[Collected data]

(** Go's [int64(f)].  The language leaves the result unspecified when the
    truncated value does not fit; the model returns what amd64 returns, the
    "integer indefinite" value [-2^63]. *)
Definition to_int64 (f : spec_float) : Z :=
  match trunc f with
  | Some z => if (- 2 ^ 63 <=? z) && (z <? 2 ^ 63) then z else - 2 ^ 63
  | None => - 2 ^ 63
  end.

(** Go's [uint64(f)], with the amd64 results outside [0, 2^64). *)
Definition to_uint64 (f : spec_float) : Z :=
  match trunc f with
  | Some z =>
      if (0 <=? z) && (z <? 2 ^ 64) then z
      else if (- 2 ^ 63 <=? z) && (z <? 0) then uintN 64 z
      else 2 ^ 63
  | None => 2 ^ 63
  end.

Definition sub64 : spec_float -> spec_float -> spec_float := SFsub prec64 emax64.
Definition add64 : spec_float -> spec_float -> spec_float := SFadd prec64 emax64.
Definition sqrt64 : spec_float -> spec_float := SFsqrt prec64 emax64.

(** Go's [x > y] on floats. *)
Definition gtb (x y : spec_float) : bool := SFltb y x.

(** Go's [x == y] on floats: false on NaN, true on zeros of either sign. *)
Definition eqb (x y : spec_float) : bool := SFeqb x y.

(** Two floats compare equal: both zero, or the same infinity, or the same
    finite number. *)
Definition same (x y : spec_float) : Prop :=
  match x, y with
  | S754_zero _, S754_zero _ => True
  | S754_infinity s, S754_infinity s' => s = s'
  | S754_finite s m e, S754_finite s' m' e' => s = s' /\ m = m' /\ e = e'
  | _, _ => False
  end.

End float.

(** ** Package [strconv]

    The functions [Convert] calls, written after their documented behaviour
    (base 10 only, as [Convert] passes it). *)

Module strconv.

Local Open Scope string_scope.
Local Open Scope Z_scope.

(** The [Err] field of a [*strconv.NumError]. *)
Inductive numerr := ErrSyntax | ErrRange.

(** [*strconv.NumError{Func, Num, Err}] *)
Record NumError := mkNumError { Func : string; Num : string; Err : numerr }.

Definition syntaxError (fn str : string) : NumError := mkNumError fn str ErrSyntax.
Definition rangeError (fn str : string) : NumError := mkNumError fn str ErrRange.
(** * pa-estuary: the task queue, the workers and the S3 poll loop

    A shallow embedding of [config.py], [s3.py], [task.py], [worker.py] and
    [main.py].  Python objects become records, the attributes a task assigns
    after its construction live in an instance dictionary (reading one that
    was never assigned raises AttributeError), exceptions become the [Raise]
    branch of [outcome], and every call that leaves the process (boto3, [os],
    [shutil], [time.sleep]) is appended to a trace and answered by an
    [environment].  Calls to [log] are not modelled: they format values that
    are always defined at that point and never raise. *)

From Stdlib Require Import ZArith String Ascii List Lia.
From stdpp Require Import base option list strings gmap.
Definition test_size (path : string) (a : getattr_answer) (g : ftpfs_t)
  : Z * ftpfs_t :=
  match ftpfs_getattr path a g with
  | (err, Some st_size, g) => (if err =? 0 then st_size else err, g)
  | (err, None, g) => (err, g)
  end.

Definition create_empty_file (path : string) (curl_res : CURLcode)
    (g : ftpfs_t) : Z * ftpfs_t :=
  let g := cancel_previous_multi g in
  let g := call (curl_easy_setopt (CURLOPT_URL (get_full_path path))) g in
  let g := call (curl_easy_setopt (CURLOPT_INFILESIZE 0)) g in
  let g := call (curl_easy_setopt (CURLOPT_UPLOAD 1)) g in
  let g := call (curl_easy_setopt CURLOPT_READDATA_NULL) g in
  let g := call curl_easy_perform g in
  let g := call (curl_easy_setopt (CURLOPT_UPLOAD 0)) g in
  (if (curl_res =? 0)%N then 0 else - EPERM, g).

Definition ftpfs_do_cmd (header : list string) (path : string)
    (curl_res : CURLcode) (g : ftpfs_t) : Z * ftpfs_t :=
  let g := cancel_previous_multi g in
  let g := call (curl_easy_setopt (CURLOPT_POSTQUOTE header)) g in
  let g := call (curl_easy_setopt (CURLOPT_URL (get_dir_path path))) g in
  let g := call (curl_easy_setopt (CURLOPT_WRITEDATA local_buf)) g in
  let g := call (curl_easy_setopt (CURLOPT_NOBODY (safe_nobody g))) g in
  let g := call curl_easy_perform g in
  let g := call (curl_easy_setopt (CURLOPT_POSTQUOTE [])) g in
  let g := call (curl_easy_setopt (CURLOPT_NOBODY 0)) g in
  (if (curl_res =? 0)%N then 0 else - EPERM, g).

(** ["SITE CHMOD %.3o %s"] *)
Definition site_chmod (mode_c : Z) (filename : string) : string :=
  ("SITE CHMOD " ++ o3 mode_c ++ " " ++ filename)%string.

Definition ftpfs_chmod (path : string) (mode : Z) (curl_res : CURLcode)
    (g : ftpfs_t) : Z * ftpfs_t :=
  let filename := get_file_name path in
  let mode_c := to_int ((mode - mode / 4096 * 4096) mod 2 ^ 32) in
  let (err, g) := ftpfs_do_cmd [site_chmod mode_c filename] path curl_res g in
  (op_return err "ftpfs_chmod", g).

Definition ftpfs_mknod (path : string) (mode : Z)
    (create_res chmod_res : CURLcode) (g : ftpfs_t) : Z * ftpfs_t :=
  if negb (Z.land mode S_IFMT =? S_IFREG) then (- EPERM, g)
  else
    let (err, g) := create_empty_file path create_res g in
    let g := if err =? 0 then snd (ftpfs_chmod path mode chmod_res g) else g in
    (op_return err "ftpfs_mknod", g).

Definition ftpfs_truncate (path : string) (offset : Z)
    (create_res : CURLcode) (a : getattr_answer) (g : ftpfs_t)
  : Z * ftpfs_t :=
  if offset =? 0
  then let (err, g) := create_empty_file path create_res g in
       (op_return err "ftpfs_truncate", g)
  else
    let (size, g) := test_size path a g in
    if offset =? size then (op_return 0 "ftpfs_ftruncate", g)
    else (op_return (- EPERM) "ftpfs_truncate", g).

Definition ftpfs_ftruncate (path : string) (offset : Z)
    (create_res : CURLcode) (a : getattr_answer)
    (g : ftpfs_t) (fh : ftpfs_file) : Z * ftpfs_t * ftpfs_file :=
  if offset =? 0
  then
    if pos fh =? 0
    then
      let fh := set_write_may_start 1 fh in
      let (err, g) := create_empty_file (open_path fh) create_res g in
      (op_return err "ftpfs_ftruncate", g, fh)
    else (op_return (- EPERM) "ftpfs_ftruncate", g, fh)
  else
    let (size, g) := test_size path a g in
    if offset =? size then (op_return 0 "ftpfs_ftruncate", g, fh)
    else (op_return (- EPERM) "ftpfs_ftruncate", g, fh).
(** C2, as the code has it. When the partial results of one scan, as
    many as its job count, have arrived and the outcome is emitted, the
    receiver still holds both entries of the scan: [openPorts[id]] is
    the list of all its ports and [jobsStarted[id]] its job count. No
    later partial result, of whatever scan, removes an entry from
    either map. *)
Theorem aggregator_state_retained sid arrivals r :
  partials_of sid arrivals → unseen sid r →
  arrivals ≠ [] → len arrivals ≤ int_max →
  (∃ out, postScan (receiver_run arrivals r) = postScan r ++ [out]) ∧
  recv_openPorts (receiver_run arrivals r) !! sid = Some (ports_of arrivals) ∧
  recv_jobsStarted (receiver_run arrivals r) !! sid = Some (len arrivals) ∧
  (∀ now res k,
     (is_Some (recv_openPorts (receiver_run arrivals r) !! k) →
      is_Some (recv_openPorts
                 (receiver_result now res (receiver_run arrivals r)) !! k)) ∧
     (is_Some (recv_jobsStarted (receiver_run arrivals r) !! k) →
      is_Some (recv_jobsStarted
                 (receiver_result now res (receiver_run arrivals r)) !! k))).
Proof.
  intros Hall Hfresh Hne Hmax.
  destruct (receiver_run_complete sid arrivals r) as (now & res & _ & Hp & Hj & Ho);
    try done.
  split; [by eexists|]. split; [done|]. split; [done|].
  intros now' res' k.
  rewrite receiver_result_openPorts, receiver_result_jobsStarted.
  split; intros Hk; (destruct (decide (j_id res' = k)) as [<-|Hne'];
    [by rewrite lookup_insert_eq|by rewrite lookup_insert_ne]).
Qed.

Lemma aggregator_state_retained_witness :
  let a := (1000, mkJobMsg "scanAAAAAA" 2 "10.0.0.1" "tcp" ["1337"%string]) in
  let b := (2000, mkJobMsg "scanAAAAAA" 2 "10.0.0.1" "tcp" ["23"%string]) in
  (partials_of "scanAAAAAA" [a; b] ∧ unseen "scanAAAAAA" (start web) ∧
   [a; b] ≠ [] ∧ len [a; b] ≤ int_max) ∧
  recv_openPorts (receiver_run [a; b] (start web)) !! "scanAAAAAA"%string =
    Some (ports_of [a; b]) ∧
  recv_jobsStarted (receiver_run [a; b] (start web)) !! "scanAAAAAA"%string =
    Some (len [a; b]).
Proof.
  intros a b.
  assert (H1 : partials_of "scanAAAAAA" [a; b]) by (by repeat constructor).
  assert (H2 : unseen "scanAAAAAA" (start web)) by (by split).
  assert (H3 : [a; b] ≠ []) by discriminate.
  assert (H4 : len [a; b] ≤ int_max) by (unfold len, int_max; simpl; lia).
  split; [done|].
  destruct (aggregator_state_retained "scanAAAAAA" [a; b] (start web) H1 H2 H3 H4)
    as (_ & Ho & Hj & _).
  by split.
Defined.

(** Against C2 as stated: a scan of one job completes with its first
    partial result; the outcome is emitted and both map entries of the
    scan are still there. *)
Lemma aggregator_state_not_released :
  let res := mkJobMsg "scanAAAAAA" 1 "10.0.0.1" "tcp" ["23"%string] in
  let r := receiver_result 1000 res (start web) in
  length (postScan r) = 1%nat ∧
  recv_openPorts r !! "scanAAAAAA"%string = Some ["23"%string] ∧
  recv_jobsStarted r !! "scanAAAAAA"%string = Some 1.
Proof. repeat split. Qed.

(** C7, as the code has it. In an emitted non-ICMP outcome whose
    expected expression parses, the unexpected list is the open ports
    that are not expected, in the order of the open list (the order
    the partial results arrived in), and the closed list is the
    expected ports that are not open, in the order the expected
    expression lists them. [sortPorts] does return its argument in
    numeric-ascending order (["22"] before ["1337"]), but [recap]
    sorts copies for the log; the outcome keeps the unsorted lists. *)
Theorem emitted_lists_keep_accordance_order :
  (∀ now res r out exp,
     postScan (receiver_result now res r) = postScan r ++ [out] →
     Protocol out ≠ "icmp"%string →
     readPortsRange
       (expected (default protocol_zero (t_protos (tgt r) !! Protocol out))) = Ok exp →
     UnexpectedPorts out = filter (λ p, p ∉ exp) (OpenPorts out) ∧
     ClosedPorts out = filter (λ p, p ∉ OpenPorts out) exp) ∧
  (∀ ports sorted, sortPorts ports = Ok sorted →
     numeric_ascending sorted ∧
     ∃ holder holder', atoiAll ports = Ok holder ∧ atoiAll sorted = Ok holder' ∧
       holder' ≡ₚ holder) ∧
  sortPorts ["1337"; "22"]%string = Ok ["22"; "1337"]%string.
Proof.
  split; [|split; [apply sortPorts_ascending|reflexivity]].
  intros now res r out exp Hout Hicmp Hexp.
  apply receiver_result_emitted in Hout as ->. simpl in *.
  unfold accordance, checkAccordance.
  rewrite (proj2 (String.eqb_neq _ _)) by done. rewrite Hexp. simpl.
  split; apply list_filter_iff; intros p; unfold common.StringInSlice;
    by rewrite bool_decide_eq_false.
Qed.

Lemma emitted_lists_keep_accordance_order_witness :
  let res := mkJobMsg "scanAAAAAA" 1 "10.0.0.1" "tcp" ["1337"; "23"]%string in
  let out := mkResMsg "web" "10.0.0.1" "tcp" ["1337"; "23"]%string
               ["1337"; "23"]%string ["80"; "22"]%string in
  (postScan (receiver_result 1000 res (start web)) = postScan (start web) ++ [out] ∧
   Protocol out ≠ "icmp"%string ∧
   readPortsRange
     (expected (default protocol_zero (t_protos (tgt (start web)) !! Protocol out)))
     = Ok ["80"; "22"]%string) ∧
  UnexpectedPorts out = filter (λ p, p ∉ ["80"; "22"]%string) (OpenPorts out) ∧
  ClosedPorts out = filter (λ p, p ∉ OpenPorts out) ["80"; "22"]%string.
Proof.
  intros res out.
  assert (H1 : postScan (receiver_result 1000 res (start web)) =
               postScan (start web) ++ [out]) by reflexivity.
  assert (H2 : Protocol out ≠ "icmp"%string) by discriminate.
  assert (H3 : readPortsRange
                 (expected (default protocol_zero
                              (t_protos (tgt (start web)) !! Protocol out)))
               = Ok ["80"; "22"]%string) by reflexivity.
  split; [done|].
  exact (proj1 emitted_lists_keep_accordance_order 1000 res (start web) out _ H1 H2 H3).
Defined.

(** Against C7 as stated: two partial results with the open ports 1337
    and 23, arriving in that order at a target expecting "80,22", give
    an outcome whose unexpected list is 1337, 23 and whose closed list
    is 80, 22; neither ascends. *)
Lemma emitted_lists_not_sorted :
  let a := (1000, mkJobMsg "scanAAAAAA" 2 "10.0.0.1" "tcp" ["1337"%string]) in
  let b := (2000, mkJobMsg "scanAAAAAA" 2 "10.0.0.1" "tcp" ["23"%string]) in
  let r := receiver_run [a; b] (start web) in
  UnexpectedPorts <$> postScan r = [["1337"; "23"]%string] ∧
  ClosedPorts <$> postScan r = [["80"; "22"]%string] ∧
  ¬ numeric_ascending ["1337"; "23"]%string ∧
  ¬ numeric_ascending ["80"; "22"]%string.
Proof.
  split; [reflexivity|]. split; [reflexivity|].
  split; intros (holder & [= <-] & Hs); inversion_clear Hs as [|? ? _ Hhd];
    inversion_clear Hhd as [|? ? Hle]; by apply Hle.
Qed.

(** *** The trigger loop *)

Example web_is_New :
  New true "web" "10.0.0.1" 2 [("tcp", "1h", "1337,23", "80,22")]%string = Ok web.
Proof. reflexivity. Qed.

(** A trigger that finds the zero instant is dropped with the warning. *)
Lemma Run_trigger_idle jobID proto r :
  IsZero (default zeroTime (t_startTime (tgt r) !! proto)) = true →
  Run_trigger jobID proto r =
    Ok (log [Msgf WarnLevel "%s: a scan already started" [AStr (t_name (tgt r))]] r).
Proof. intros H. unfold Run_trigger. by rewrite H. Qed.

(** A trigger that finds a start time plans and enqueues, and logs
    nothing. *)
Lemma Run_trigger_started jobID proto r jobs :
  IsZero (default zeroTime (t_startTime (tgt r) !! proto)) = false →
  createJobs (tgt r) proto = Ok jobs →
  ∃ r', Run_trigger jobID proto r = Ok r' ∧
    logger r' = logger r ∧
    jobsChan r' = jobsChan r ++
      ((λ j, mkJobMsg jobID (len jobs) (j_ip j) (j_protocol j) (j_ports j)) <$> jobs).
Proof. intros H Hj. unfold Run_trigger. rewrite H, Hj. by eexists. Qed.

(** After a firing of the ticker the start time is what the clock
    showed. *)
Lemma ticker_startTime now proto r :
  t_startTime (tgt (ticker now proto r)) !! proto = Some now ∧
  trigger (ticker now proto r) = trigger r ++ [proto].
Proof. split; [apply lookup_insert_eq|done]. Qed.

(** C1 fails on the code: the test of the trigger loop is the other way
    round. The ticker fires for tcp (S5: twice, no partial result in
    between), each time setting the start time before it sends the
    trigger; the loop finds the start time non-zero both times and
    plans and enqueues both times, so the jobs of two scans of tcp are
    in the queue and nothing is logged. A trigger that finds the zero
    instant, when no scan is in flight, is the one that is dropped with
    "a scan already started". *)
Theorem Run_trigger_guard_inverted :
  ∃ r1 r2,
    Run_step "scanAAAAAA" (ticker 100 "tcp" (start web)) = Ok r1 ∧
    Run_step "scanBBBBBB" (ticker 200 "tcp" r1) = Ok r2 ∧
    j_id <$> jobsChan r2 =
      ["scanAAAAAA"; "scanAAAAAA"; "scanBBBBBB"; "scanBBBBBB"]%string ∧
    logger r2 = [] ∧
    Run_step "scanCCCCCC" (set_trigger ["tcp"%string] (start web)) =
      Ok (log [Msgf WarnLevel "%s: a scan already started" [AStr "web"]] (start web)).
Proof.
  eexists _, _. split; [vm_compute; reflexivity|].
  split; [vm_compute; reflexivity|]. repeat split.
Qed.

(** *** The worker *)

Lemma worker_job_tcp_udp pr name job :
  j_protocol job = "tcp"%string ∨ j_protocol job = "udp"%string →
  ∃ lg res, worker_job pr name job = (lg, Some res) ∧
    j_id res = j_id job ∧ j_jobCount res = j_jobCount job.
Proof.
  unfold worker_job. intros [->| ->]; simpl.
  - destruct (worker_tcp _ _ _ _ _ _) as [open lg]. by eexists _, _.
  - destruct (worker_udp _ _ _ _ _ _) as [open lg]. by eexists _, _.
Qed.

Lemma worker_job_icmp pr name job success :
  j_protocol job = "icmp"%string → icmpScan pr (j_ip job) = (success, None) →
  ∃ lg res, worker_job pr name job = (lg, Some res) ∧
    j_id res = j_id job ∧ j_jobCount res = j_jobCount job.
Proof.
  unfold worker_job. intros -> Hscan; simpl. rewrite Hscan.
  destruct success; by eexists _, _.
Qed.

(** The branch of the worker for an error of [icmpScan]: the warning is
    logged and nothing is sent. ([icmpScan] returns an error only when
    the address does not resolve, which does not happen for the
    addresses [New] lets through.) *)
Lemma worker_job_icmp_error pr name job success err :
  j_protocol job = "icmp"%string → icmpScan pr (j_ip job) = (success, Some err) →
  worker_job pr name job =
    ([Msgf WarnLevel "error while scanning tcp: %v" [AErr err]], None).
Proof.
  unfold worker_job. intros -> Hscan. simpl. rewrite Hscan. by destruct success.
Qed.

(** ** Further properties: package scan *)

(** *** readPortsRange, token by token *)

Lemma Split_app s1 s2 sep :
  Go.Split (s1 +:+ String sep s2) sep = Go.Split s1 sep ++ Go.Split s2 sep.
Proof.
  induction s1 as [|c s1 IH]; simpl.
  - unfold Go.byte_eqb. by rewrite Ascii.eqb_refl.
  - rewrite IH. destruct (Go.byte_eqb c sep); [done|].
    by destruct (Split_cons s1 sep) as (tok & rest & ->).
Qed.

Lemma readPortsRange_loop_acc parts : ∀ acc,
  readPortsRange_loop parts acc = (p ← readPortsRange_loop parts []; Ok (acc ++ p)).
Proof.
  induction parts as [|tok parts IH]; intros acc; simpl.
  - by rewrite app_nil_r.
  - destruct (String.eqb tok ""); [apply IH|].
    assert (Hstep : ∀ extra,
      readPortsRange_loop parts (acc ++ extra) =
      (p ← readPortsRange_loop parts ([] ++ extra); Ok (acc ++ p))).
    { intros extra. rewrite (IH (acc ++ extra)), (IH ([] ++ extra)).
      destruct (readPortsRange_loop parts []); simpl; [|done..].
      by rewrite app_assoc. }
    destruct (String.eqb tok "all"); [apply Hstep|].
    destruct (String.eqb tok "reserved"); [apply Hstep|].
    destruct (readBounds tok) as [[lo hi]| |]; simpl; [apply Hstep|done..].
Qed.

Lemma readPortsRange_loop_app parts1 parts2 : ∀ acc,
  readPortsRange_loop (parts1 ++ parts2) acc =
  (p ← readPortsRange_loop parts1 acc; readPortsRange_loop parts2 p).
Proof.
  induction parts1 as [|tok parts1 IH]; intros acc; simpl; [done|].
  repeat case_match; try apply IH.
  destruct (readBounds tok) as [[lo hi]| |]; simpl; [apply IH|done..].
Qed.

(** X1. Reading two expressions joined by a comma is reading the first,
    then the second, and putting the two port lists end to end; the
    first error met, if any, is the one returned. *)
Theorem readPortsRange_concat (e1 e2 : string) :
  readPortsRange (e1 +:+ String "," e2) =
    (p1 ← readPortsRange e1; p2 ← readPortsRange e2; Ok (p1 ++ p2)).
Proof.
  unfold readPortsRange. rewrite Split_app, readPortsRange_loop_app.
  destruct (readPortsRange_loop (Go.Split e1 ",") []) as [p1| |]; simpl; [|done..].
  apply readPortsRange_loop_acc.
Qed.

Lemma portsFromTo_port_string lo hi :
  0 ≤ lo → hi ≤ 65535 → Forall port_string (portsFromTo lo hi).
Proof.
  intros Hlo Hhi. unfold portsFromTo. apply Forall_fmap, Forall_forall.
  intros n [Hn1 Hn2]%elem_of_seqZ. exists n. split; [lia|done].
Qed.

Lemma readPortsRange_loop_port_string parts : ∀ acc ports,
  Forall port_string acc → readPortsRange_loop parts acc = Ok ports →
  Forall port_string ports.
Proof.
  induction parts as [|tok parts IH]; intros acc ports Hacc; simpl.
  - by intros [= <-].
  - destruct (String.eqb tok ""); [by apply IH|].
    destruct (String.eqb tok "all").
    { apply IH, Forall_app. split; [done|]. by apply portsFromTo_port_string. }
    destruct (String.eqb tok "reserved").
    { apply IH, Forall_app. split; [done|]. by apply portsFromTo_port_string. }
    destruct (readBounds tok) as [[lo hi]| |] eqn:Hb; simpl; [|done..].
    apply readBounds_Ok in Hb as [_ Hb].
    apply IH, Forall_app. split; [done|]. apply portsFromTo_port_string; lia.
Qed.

EXERCISE BRIEF = Retrieve every line above holding the word "mkNumError".

YOUR RESPONSE =
Record NumError := mkNumError { Func : string; Num : string; Err : numerr }.
Definition syntaxError (fn str : string) : NumError := mkNumError fn str ErrSyntax.
Definition rangeError (fn str : string) : NumError := mkNumError fn str ErrRange.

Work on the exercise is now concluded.